:: Records for the exercise ::

(** Takes a successful run apart along its binds; each primitive leaves
    the facts it checked and the state it produced. *)
Ltac minv H :=
  lazymatch type of H with
  | bind _ _ _ = Ok _ =>
      let a := fresh "a" in
      let s1 := fresh "s" in
      let H1 := fresh "H" in
      apply bind_inv in H as (a & s1 & H1 & H); minv H1; minv H
  | ret _ _ = Ok _ => apply ret_inv in H as [? ?]; subst
  | KASSERT _ _ = Ok _ => apply KASSERT_inv in H as [H ?]; subst
  | lift _ _ = Ok _ => apply lift_inv in H as [H ?]; subst
  | get _ = Ok _ => apply get_inv in H as [? ?]; subst
  | modify _ _ = Ok _ => apply modify_inv in H; subst
  | emit _ _ = Ok _ => apply emit_inv in H; subst
  | load_rv (Rv _) _ = Ok _ => apply load_rv_inv in H as [H ?]; subst
  | store_rv (Rv _) _ _ = Ok _ => apply store_rv_inv in H as [H ?]; subst
  | load_obj _ _ = Ok _ => apply load_obj_inv in H as [H ?]; subst
  | store_obj _ _ _ = Ok _ => apply store_obj_inv in H as [H ?]; subst
  | load_psind _ _ = Ok _ =>
      let k := fresh "k" in
      let Hk := fresh "Hk" in
      apply load_psind_inv in H as (k & Hk & H & ?); subst
  | store_psind _ _ _ = Ok _ =>
      let k := fresh "k" in
      let Hk := fresh "Hk" in
      apply store_psind_inv in H as (k & Hk & H & ?); subst
  | free_mtx_lock _ = Ok _ => apply free_mtx_lock_inv in H as [H ?]; subst
  | free_mtx_unlock _ = Ok _ => apply free_mtx_unlock_inv in H as [H ?]; subst
  | free_mtx_assert_owned _ = Ok _ =>
      apply free_mtx_assert_owned_inv in H as [H ?]; subst
  | vm_reserv_assert_locked _ _ = Ok _ =>
      apply vm_reserv_assert_locked_inv in H as [H ?]; subst
  | vm_reserv_lock _ _ = Ok _ =>
      let k := fresh "k" in
      let Hk := fresh "Hk" in
      apply vm_reserv_lock_inv in H as (k & Hk & H & ?); subst
  | vm_reserv_unlock _ _ = Ok _ =>
      let k := fresh "k" in
      let Hk := fresh "Hk" in
      apply vm_reserv_unlock_inv in H as (k & Hk & H & ?); subst
  | TAILQ_REMOVE _ _ _ = Ok _ => apply TAILQ_REMOVE_inv in H as [H ?]; subst
  | TAILQ_INSERT_TAIL _ _ _ = Ok _ =>
      apply TAILQ_INSERT_TAIL_inv in H as [H ?]; subst
  | LIST_REMOVE _ _ = Ok _ => apply LIST_REMOVE_inv in H as [H ?]; subst
  | vm_phys_free_pages _ _ _ = Ok _ =>
      let pa := fresh "pa" in
      apply vm_phys_free_pages_inv in H as (pa & H & ?); subst
  | fail _ _ = Ok _ => discriminate H
  | (if ?b then _ else _) _ = Ok _ =>
      let E := fresh "E" in destruct b eqn:E; minv H
  | _ => first [minv_ext H | idtac]
  end.

Lemma seq_write_begin_inv n s u s' :
  seq_write_begin (Rv n) s = Ok (u, s') ->
  exists r, vm_reserv_array s !! n = Some r /\
    s' = set_trace (trace s ++ [EvSeqWriteBegin (Rv n)])
           (set_vm_reserv_array
              (<[n := set_rv_seq (u32 (rv_seq r + 1)) r]> (vm_reserv_array s)) s).
Proof.
  unfold seq_write_begin. intros H. minv H. eexists. split; [eassumption|].
  reflexivity.
Qed.

(** Fields of a state whose LRU queue was replaced. *)
Lemma set_lru_array q l s :
  vm_reserv_array (set_lru q l s) = vm_reserv_array s.
Proof. destruct q; reflexivity. Qed.
Lemma set_lru_marker q l s : scan_marker (set_lru q l s) = scan_marker s.
Proof. destruct q; reflexivity. Qed.
Lemma set_lru_objects q l s : vm_objects (set_lru q l s) = vm_objects s.
Proof. destruct q; reflexivity. Qed.
Lemma set_lru_psind q l s : psind (set_lru q l s) = psind s.
Proof. destruct q; reflexivity. Qed.
Lemma set_lru_rv_lock q l s : rv_lock (set_lru q l s) = rv_lock s.
Proof. destruct q; reflexivity. Qed.
Lemma set_lru_free_mtx q l s :
  vm_page_queue_free_mtx (set_lru q l s) = vm_page_queue_free_mtx s.
Proof. destruct q; reflexivity. Qed.
Lemma set_lru_broken q l s :
  vm_reserv_broken (set_lru q l s) = vm_reserv_broken s.
Proof. destruct q; reflexivity. Qed.
Lemma set_lru_freed q l s :
  vm_reserv_freed (set_lru q l s) = vm_reserv_freed s.
Proof. destruct q; reflexivity. Qed.
Lemma set_lru_reclaimed q l s :
  vm_reserv_reclaimed (set_lru q l s) = vm_reserv_reclaimed s.
Proof. destruct q; reflexivity. Qed.
Lemma set_lru_trace q l s : trace (set_lru q l s) = trace s.
Proof. destruct q; reflexivity. Qed.
Lemma lru_set_lru q l s : lru q (set_lru q l s) = l.
Proof. destruct q; reflexivity. Qed.

(** Brings a state built by setters from a state given by its components
    into component form. *)
Ltac unfold_state :=
  cbv beta iota delta
    [set_vm_reserv_array set_scan_marker set_vm_rvlru_active
     set_vm_rvlru_inactive set_vm_objects set_psind set_rv_lock
     set_vm_page_queue_free_mtx set_vm_reserv_broken set_vm_reserv_freed
     set_vm_reserv_reclaimed set_trace set_lru lru
     vm_reserv_array scan_marker vm_rvlru_active vm_rvlru_inactive
     vm_objects psind rv_lock vm_page_queue_free_mtx vm_reserv_broken
     vm_reserv_freed vm_reserv_reclaimed trace] in *.

(** Simplifies reads of an array slot that was just written. *)
Ltac lnorm :=
  repeat first
    [ progress rewrite ?length_insert, ?list_insert_insert_eq in *
    | match goal with
      | H : context [<[?n := ?x]> ?l !! ?n] |- _ =>
          rewrite (list_lookup_insert_eq l n x) in H
            by first [assumption | lia | eapply lookup_lt_Some; eassumption]
      | |- context [<[?n := ?x]> ?l !! ?n] =>
          rewrite (list_lookup_insert_eq l n x)
            by first [assumption | lia | eapply lookup_lt_Some; eassumption]
      | H : Some _ = Some _ |- _ => injection H as H; subst
      | H : Ok _ = Ok _ |- _ => injection H as H; subst
      | H1 : ?e = Some ?a, H2 : ?e = Some ?b |- _ =>
          assert (b = a) by congruence; subst b; clear H2
      end ].

(** Turns boolean comparisons in the hypotheses into propositions. *)
Ltac zbool :=
  repeat match goal with
    | H : bool_decide _ = true |- _ => apply bool_decide_eq_true in H
    | H : bool_decide _ = false |- _ => apply bool_decide_eq_false in H
    | H : negb _ = true |- _ => apply negb_true_iff in H
    | H : negb _ = false |- _ => apply negb_false_iff in H
    | H : _ && _ = true |- _ => apply andb_true_iff in H as [? ?]
    | H : (_ =? _) = true |- _ => apply Z.eqb_eq in H
    | H : (_ =? _) = false |- _ => apply Z.eqb_neq in H
    | H : (_ <? _) = true |- _ => apply Z.ltb_lt in H
    | H : (_ <? _) = false |- _ => apply Z.ltb_ge in H
    | H : (_ <=? _) = true |- _ => apply Z.leb_le in H
    | H : (_ <=? _) = false |- _ => apply Z.leb_gt in H
    end.

Lemma VM_LEVEL_0_NPAGES_val : VM_LEVEL_0_NPAGES = 512.
Proof. reflexivity. Qed.

Lemma set_object_none_inv n pindex s u s' :
  vm_reserv_set_object (Rv n) None pindex s = Ok (u, s') ->
  exists r, vm_reserv_array s !! n = Some r /\
    s' = set_trace (trace s ++ unbind_events n) (put_rv n (unbound r) s).
Proof.
  unfold vm_reserv_set_object, seq_write_begin, seq_write_end. intros H.
  destruct s as [arr mk act inact objs ps locks fm br fr rc tr].
  minv H. unfold put_rv, unbind_events. unfold_state. lnorm.
  eexists. split; [eassumption|].
  rewrite <- !app_assoc. reflexivity.
Qed.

:::

* Exercise prompt *
Send back the lines of the records word for word, from the very first through the line containing "store_rv_inv in H as [H ?]; subst".

* Exercise output *
(** Takes a successful run apart along its binds; each primitive leaves
    the facts it checked and the state it produced. *)
Ltac minv H :=
  lazymatch type of H with
  | bind _ _ _ = Ok _ =>
      let a := fresh "a" in
      let s1 := fresh "s" in
      let H1 := fresh "H" in
      apply bind_inv in H as (a & s1 & H1 & H); minv H1; minv H
  | ret _ _ = Ok _ => apply ret_inv in H as [? ?]; subst
  | KASSERT _ _ = Ok _ => apply KASSERT_inv in H as [H ?]; subst
  | lift _ _ = Ok _ => apply lift_inv in H as [H ?]; subst
  | get _ = Ok _ => apply get_inv in H as [? ?]; subst
  | modify _ _ = Ok _ => apply modify_inv in H; subst
  | emit _ _ = Ok _ => apply emit_inv in H; subst
  | load_rv (Rv _) _ = Ok _ => apply load_rv_inv in H as [H ?]; subst
  | store_rv (Rv _) _ _ = Ok _ => apply store_rv_inv in H as [H ?]; subst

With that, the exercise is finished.